● Task item
Below are the entries; return every line among them that holds the word "Hpass".

Dataset entries
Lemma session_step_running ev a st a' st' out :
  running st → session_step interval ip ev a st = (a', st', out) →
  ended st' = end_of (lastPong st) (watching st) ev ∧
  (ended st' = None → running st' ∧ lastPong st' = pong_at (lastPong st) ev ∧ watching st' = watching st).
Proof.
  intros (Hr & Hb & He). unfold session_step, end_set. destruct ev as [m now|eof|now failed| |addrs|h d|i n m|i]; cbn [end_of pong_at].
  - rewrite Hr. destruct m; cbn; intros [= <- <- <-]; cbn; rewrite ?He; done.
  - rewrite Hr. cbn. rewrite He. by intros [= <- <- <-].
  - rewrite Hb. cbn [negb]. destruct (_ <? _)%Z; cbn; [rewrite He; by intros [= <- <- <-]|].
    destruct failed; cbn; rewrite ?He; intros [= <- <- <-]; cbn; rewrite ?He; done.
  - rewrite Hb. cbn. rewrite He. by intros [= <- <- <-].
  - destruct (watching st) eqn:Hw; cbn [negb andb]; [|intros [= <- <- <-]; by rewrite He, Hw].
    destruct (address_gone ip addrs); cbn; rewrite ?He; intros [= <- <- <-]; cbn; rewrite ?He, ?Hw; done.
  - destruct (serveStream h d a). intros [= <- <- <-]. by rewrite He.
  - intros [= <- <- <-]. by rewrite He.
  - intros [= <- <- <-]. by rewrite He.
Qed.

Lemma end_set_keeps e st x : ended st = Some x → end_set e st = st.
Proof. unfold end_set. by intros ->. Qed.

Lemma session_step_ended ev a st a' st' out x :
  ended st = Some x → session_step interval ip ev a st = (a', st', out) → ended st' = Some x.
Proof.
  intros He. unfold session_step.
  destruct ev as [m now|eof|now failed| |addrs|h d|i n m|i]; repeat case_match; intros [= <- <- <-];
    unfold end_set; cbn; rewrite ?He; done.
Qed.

==

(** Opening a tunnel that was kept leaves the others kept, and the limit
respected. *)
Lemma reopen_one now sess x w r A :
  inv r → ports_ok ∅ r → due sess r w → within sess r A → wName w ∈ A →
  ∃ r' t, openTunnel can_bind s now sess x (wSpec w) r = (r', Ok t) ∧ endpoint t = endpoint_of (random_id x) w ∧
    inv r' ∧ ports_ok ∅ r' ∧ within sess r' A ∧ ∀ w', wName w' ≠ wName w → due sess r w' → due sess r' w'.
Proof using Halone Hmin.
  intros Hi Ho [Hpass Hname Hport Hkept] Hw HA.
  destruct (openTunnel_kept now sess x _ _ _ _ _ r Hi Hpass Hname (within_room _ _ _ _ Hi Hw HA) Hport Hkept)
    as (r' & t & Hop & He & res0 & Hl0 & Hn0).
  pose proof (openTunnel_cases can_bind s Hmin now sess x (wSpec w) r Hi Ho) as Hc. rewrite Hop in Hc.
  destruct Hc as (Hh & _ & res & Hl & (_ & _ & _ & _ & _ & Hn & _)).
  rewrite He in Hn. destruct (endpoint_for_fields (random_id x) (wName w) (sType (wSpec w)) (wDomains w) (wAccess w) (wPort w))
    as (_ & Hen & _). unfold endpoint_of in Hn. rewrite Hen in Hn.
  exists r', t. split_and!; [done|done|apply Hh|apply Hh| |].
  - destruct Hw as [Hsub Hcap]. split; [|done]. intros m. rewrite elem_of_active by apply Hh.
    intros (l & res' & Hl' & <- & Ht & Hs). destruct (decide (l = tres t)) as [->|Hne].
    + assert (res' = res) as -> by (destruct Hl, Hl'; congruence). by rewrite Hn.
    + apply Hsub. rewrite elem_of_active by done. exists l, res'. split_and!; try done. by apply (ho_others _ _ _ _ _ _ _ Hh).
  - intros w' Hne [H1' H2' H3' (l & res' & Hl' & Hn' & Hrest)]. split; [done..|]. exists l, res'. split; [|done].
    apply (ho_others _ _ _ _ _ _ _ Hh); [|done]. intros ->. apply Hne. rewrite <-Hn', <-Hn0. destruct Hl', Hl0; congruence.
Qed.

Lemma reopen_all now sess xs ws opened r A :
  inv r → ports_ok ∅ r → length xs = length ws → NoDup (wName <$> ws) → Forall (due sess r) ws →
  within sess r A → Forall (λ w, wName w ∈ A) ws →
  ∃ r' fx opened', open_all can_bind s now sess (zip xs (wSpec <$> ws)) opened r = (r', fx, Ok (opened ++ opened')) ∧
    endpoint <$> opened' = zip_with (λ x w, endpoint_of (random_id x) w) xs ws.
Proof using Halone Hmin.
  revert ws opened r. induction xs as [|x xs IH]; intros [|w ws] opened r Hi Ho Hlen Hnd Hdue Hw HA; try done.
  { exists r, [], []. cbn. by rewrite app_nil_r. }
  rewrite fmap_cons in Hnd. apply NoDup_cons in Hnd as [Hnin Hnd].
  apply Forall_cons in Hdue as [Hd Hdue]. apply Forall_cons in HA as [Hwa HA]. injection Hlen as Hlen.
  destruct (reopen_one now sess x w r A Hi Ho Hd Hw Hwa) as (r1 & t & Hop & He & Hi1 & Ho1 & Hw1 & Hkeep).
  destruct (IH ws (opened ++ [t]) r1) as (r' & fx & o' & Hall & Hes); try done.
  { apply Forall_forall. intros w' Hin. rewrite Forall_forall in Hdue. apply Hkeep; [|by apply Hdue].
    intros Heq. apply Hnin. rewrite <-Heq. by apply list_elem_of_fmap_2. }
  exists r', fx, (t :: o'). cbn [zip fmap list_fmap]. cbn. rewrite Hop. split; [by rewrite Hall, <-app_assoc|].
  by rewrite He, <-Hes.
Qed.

* * *

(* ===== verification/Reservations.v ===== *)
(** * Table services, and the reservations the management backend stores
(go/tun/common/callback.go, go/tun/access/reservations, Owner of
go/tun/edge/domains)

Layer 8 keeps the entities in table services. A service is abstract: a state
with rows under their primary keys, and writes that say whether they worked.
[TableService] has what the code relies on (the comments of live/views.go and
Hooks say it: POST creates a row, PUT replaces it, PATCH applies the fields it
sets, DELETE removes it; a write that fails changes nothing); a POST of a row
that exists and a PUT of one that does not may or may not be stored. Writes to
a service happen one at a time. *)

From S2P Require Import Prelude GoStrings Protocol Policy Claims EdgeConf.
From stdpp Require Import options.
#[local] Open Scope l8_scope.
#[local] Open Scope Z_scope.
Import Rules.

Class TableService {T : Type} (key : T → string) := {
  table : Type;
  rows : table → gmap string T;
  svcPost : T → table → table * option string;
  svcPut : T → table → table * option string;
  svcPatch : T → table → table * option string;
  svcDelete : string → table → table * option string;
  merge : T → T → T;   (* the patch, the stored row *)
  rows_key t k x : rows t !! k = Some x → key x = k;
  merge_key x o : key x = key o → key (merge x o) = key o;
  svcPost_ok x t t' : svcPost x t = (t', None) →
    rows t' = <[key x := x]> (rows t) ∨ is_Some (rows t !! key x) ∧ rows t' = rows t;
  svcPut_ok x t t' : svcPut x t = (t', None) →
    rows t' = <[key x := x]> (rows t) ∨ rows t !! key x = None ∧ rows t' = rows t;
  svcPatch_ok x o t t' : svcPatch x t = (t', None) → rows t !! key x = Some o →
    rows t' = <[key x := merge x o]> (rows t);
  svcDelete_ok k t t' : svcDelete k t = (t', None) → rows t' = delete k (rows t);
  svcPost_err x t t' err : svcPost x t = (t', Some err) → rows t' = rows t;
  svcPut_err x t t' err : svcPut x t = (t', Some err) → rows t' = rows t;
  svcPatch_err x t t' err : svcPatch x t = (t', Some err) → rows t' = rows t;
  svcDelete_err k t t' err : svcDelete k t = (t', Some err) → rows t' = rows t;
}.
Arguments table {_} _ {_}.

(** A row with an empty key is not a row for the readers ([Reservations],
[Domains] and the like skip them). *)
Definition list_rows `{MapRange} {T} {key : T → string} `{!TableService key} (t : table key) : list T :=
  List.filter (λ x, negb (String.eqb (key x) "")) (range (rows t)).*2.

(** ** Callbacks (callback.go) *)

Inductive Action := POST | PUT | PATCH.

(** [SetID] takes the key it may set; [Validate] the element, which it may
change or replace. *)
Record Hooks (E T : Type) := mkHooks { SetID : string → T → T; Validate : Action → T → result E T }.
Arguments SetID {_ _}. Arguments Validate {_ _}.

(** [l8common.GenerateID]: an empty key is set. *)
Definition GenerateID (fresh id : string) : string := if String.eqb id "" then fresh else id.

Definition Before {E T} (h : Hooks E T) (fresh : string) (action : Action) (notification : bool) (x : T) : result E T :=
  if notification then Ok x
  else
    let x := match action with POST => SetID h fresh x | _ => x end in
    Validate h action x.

● Response to this exercise
  intros Hi Ho [Hpass Hname Hport Hkept] Hw HA.
  destruct (openTunnel_kept now sess x _ _ _ _ _ r Hi Hpass Hname (within_room _ _ _ _ Hi Hw HA) Hport Hkept)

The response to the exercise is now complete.